BEGIN

(** Without self-transfers and invalid times, the three accumulators of
    the loop add up to received less sent. *)
Lemma window_settled transfers :
  Forall (fun tx => isNaN (toMs (timeStamp tx)) = false) transfers ->
  Forall (fun tx => (selfTransfer userAddress) tx = false) transfers ->
  settled (windowOf now userAddress transfers)
    (valueSum (filter (fun tx => isTo userAddress tx) transfers)
     - valueSum (filter (fun tx => isFrom userAddress tx) transfers)).
Proof.
  induction transfers as [| tx l IH] using rev_ind; intros Hv Hs.
  - exists 0%Qc, 0%Qc, 0%Qc. unfold windowOf; simpl. rewrite of_Z_0.
    repeat split; unfold valueSum; simpl; try ring.
  - apply Forall_app in Hv as [Hv Hvx]. apply Forall_app in Hs as [Hs Hsx].
    apply Forall_cons_1 in Hvx as [Hvx _]. apply Forall_cons_1 in Hsx as [Hsx _].
    destruct (IH Hv Hs) as (b & r & s & Eb & Er & Es & Esum).
    unfold windowOf in *. rewrite fold_left_app. simpl.
    set (w := fold_left _ l window0) in *.
    rewrite !valueSum_filter_snoc.
    set (R := valueSum (filter (fun tx => isTo userAddress tx) l)) in *.
    set (S := valueSum (filter (fun tx => isFrom userAddress tx) l)) in *.
    assert (ER : R = (b + (r - s) + S)%Qc) by (rewrite Esum; ring).
    clearbody R S. clear Esum.
    assert (Hpv : parseValue tx = Fin (val (parseValue tx)))
      by (apply finite_val, parseValue_finite).
    set (v := val (parseValue tx)) in *.
    unfold windowStep. rewrite Hvx, Hpv.
    unfold selfTransfer in Hsx.
    set (w' := if includes_str _ _ && _ then _ else w).
    assert (Ew : w_balanceTenDaysAgo w' = Fin b /\ w_receivedLast10Days w' = Fin r
                 /\ w_sentLast10Days w' = Fin s).
    { unfold w'. destruct (includes_str _ _ && _); simpl; auto. }
    destruct Ew as (Eb' & Er' & Es'). clearbody w'.
    destruct (isTo userAddress tx) eqn:Eto.
    { simpl in Hsx. rewrite Hsx.
      destruct (lt (toMs (timeStamp tx)) _); simpl; rewrite ?Eb', ?Er', ?Es'; simpl.
      - exists (b + v)%Qc, r, s. repeat split. rewrite ER. ring.
      - exists b, (r + v)%Qc, s. repeat split. rewrite ER. ring. }
    destruct (isFrom userAddress tx) eqn:Efrom.
    { destruct (lt (toMs (timeStamp tx)) _); simpl; rewrite ?Eb', ?Er', ?Es'; simpl.
      - exists (b + - v)%Qc, r, s. repeat split. rewrite ER. ring.
      - exists b, r, (s + v)%Qc. repeat split. rewrite ER. ring. }
    exists b, r, s. repeat split; try assumption. rewrite ER. ring.
Qed.

(** The identity between the balances, on such a collection. *)
Lemma balance_identity transfers :
  Forall (fun tx => isNaN (toMs (timeStamp tx)) = false) transfers ->
  Forall (fun tx => (selfTransfer userAddress) tx = false) transfers ->
  let s := stats (processTransactionData tza tzl now transfers userAddress) in
  currentBalance s = add (balanceTenDaysAgo s) (netChangeLast10Days s).
Proof.
  intros Hv Hs. simpl. rewrite !sumValues_sum.
  destruct (window_settled transfers Hv Hs) as (b & r & s & Eb & Er & Es & Esum).
  unfold windowOf in *. rewrite Eb, Er, Es. simpl. f_equal.
  symmetry. exact Esum.
Qed.

Lemma earlier_fold l e0 :
  Forall stamped (e0 :: l) ->
  exists e, fold_left earlier l (Some e0) = Some e /\ In e (e0 :: l)
    /\ Forall (fun tx => lt (stamp tx) (stamp e) = false) (e0 :: l).
Proof.
  revert e0. induction l as [| tx l IH]; intros e0 Hall.
  - exists e0. repeat split; [now left |]. constructor; [apply lt_irrefl | constructor].
  - apply Forall_cons_1 in Hall as [H0 Hl].
    pose proof Hl as Hl'. apply Forall_cons_1 in Hl' as [Htx Hl'].
    assert (Estep : fold_left earlier (tx :: l) (Some e0)
              = fold_left earlier l
                  (if lt (stamp tx) (stamp e0) then Some tx else Some e0))
      by reflexivity.
    rewrite Estep. clear Estep.
    destruct (lt (stamp tx) (stamp e0)) eqn:E.
    + destruct (IH tx Hl) as (e & Ef & Hin & Hmin).
      exists e. split; [exact Ef |]. split; [now right |].
      constructor; [| exact Hmin].
      apply Forall_cons_1 in Hmin as [Hmin _].
      apply (le_trans _ (stamp tx)); [exact Htx | exact Hmin | now apply lt_asym].
    + destruct (IH e0 (Forall_cons _ _ _ H0 Hl')) as (e & Ef & Hin & Hmin).
      exists e. split; [exact Ef |]. split.
      { destruct Hin as [-> | Hin]; [now left | now right; right]. }
      pose proof Hmin as Hmin'. apply Forall_cons_1 in Hmin' as [Hm0 Hml].
      constructor; [exact Hm0 |]. constructor; [| exact Hml].
      apply (le_trans _ (stamp e0)); [exact H0 | exact Hm0 | exact E].
Qed.

(** [firstTx] is a transfer of least timestamp, when every timestamp
    reads as an integer. *)
Lemma firstTx_minimal tx l :
  Forall stamped (tx :: l) ->
  exists e, firstTx (tx :: l) = Some e /\ In e (tx :: l)
    /\ Forall (fun x => lt (stamp x) (stamp e) = false) (tx :: l).
Proof. intros H. unfold firstTx. simpl. now apply earlier_fold. Qed.

(** The date shown: the least timestamp, always read as seconds. *)
Lemma walletCreatedDate_first transfers :
  walletCreatedDate (stats (processTransactionData tza tzl now transfers userAddress))
  = match firstTx transfers with
    | Some e => toLocaleDateString tza (newDate (mul (stamp e) (of_Z 1000)))
    | None => "Unknown"
    end.
Proof. reflexivity. Qed.

End Summary.

End SummaryFacts.

(** ** The proxy *)

Module ProxyFacts.

Import Http Spec.

Lemma valuesOf_removed name params :
  valuesOf name (filter (fun p => negb (String.eqb (fst p) name)) params) = [].
Proof.
  unfold valuesOf. induction params as [| [k v] rest IH]; [reflexivity |].
  rewrite filter_cons; simpl. destruct (String.eqb k name) eqn:E; simpl; [exact IH |].
  rewrite filter_cons; simpl. rewrite E. exact IH.
Qed.

(** After [set], the name has exactly one value, the one set. *)
Lemma valuesOf_set name value params :
  valuesOf name (set name value params) = [value].
Proof.
  induction params as [| [k v] rest IH]; simpl.
  - unfold valuesOf. rewrite filter_cons; simpl. now rewrite String.eqb_refl.
  - destruct (String.eqb k name) eqn:E.
    + unfold valuesOf. rewrite filter_cons; simpl. rewrite String.eqb_refl. simpl.
      f_equal. apply valuesOf_removed.
    + unfold valuesOf in *. rewrite filter_cons; simpl. now rewrite E.
Qed.

Lemma removed_same name (qs qs' : list (string * string)) :
  Forall2 (fun p q => fst p = fst q /\ (fst p <> name -> snd p = snd q)) qs qs' ->
  filter (fun p => negb (String.eqb (fst p) name)) qs
  = filter (fun p => negb (String.eqb (fst p) name)) qs'.
Proof.
  induction 1 as [| [k v] [k' v'] qs qs' [Hk Hv] _ IH]; [reflexivity |].
  simpl in *. subst k'. rewrite !filter_cons. simpl.
  destruct (String.eqb_spec k name) as [E | E]; simpl; [exact IH |].
  now rewrite (Hv E), IH.
Qed.

Lemma set_same key qs qs' :
  sameButApikey qs qs' -> set "apikey" key qs = set "apikey" key qs'.
Proof.
  induction 1 as [| [k v] [k' v'] qs qs' [Hk Hv] Hrest IH]; [reflexivity |].
  simpl in *. subst k'.
  destruct (String.eqb_spec k "apikey") as [E | E].
  - f_equal. now apply removed_same.
  - now rewrite (Hv E), IH.
Qed.

Lemma prop_same name qs qs' :
  name <> "apikey" -> sameButApikey qs qs' -> prop name qs = prop name qs'.
Proof.
  intros Hname. induction 1 as [| [k v] [k' v'] qs qs' [Hk Hv] _ IH]; [reflexivity |].
  simpl in *. subst k'.
  destruct (String.eqb_spec k name) as [E | E]; [| exact IH].
  rewrite Hv; [reflexivity | congruence].
Qed.

(** A request without [module] or without [action] is answered without a
    call upstream. *)
Lemma handler_rejects env fetch event :
  lacks "module" event \/ lacks "action" event ->
  exists response,
    Proxy.handler env fetch event = (response, [])
    /\ statusCode response
       = if falsy (ETHERSCAN_API_KEY env) then 500 else 400.
Proof.
  unfold lacks. intros Habs. unfold Proxy.handler. fold (queryOf event).
  destruct (ETHERSCAN_API_KEY env) as [[| c key] |]; simpl;
    try (eexists; split; reflexivity).
  assert (E : falsy (prop "module" (queryOf event))
              || falsy (prop "action" (queryOf event)) = true).
  { destruct Habs as [-> | ->]; [reflexivity | apply orb_true_r]. }
  rewrite E. eexists; split; reflexivity.
Qed.

(** What each handler requests, when it requests anything. *)
Lemma handler_urls env fetch event url :
  In url (snd (Proxy.handler env fetch event)) ->
  exists key,
    ETHERSCAN_API_KEY env = Some key /\ key <> ""
    /\ url = Proxy.targetUrl key env (queryOf event)
    /\ snd (Proxy.handler env fetch event) = [url].
Proof.
  unfold Proxy.handler. fold (queryOf event).
  destruct (ETHERSCAN_API_KEY env) as [[| c key] |]; simpl; try tauto.
  destruct (falsy _ || falsy _); simpl; [tauto |].
  unfold forward. intros H.
  exists (String c key). split; [reflexivity |]. split; [discriminate |].
  destruct (fetch _); simpl in *; destruct H as [<- | []]; split; reflexivity.
Qed.

Lemma handlerCopy_urls env fetch event url :
  In url (snd (ProxyCopy.handler env fetch event)) ->
  exists key,
    ETHERSCAN_API_KEY env = Some key /\ key <> ""
    /\ url = ProxyCopy.targetUrl key (queryOf event)
    /\ snd (ProxyCopy.handler env fetch event) = [url].
Proof.
  unfold ProxyCopy.handler. fold (queryOf event).
  destruct (ETHERSCAN_API_KEY env) as [[| c key] |]; simpl; try tauto.
  unfold forward. intros H.
  exists (String c key). split; [reflexivity |]. split; [discriminate |].
  destruct (fetch _); simpl in *; destruct H as [<- | []]; split; reflexivity.
Qed.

END

» **HOW TO COMPLETE THIS TASK**: Quote the records above exactly, from the first line through the line containing "repeat split; unfold", and nothing more.

» **ANSWER SECTION**:
(** Without self-transfers and invalid times, the three accumulators of
    the loop add up to received less sent. *)
Lemma window_settled transfers :
  Forall (fun tx => isNaN (toMs (timeStamp tx)) = false) transfers ->
  Forall (fun tx => (selfTransfer userAddress) tx = false) transfers ->
  settled (windowOf now userAddress transfers)
    (valueSum (filter (fun tx => isTo userAddress tx) transfers)
     - valueSum (filter (fun tx => isFrom userAddress tx) transfers)).
Proof.
  induction transfers as [| tx l IH] using rev_ind; intros Hv Hs.
  - exists 0%Qc, 0%Qc, 0%Qc. unfold windowOf; simpl. rewrite of_Z_0.
    repeat split; unfold valueSum; simpl; try ring.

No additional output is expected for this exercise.